** Data extract follows **
(* ===== verification/AsyncMutex.v ===== *)
(** * fiber/sync/async_mutex: the fiber mutex

    [AsyncMutex] as an instance of the suspension protocol of [Parking.v]: the
    field [locked_], the bodies of [Lock] and [Unlock] under the spinlock, and the
    client's discipline that only the fiber in the critical section unlocks. *)

From stdpp Require Import prelude list.
From S2P Require Import Prelude.
From S2P Require Import Lock.
From S2P Require Import Parking.

Inductive mutex_op := Lock | Unlock.

#[export] Instance mutex_op_eq : EqDecision mutex_op.
Proof. solve_decision. Defined.

(** [Lock] under the guard: suspend when [locked_], else take it. *)
Definition Lock_body (locked_ : bool) (waiters_ : list tid) : bool * list tid * verdict :=
  if locked_ then (locked_, waiters_, Park) else (true, waiters_, Leave [] []).

(** [Unlock] under the guard: free the mutex, or pop the waiter that will own it,
    to be scheduled once the guard is gone. *)
Definition Unlock_body (locked_ : bool) (waiters_ : list tid) : bool * list tid * verdict :=
  match waiters_ with
  | [] => (false, [], Leave [] [])
  | next_waiter :: waiters' => (locked_, waiters', Leave [] [next_waiter])
  end.

(** The client's state is whether it is in the critical section. *)
#[export] Instance async_mutex : Primitive bool mutex_op bool := {
  crit op := match op with Lock => Lock_body | Unlock => Unlock_body end;
  client_may op in_cs := match op with Lock => negb in_cs | Unlock => in_cs end;
  client_after op _ := match op with Lock => true | Unlock => false end;
  data0 locked_ := locked_ = false;
  client0 := false
}.

#[export] Instance async_mutex_laws : PrimitiveLaws bool mutex_op bool.
Proof.
  split. intros [] d ws d' ws' v E; simpl in E; unfold Lock_body, Unlock_body in E.
  - by destruct d; simplify_eq/=.
  - by destruct ws; simplify_eq/=.
Qed.

Abbreviation mutex_state := (parking bool mutex_op bool).

(** The mutex on an executor that keeps a fiber on its worker, or not. *)
Definition mutex_system (affine : bool) : lts mutex_state (park_label mutex_op) :=
  parking_system affine.

(** The fiber is in the critical section. *)
Definition in_critical_section (s : mutex_state) (f : tid) : Prop :=
  fb_pc (pk_fibers s f) = Out ∧ fb_client (pk_fibers s f) = true.

(** ** Invariant: the mutex has at most one owner, and hands over ownership *)

Definition own_local (fb : fiber mutex_op bool) : bool :=
  match fb_pc fb with
  | Out => fb_client fb
  | Ctor op | Crit op => bool_decide (op = Unlock)
  | WakeIn op _ _ | Dtor op _ | Rel op _ | Clr op _ | Wake op _ => bool_decide (op = Lock)
  | Susp _ => bool_decide (fb_scheduled fb = 1)
  | Broken => false
  end.

(** A fiber owns the mutex by where it is, or because it has been taken off the
    list of waiters to be woken. *)
Definition owning (s : mutex_state) (f : tid) : Prop :=
  own_local (pk_fibers s f) = true ∨ ∃ g, f ∈ wakes (fb_pc (pk_fibers s g)).

Definition mutex_fiber_ok (fb : fiber mutex_op bool) : Prop :=
  match fb_pc fb with
  | Susp op => op = Lock
  | Ctor op | Crit op | WakeIn op _ _ | Dtor op _ | Rel op _ | Clr op _ | Wake op _ =>
      op = Lock ∨ op = Unlock
  | _ => True
  end.

Record mutex_inv (s : mutex_state) : Prop := MutexInv {
  mi_one : ∀ f g, owning s f → owning s g → f = g;
  mi_locked : pk_data s = true ↔ ∃ f, owning s f;
  mi_waiters : pk_waiters s ≠ [] → pk_data s = true;
  mi_parking : ∀ f, fb_worker (pk_fibers s f) = WPark → pk_data s = true;
  mi_fiber : ∀ f, mutex_fiber_ok (pk_fibers s f)
}.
** End of Data extract **
**Task to complete**: Each line of the data that includes "destruct" counts once; say how many there are, giving nothing but the number.

**Task solution**: 2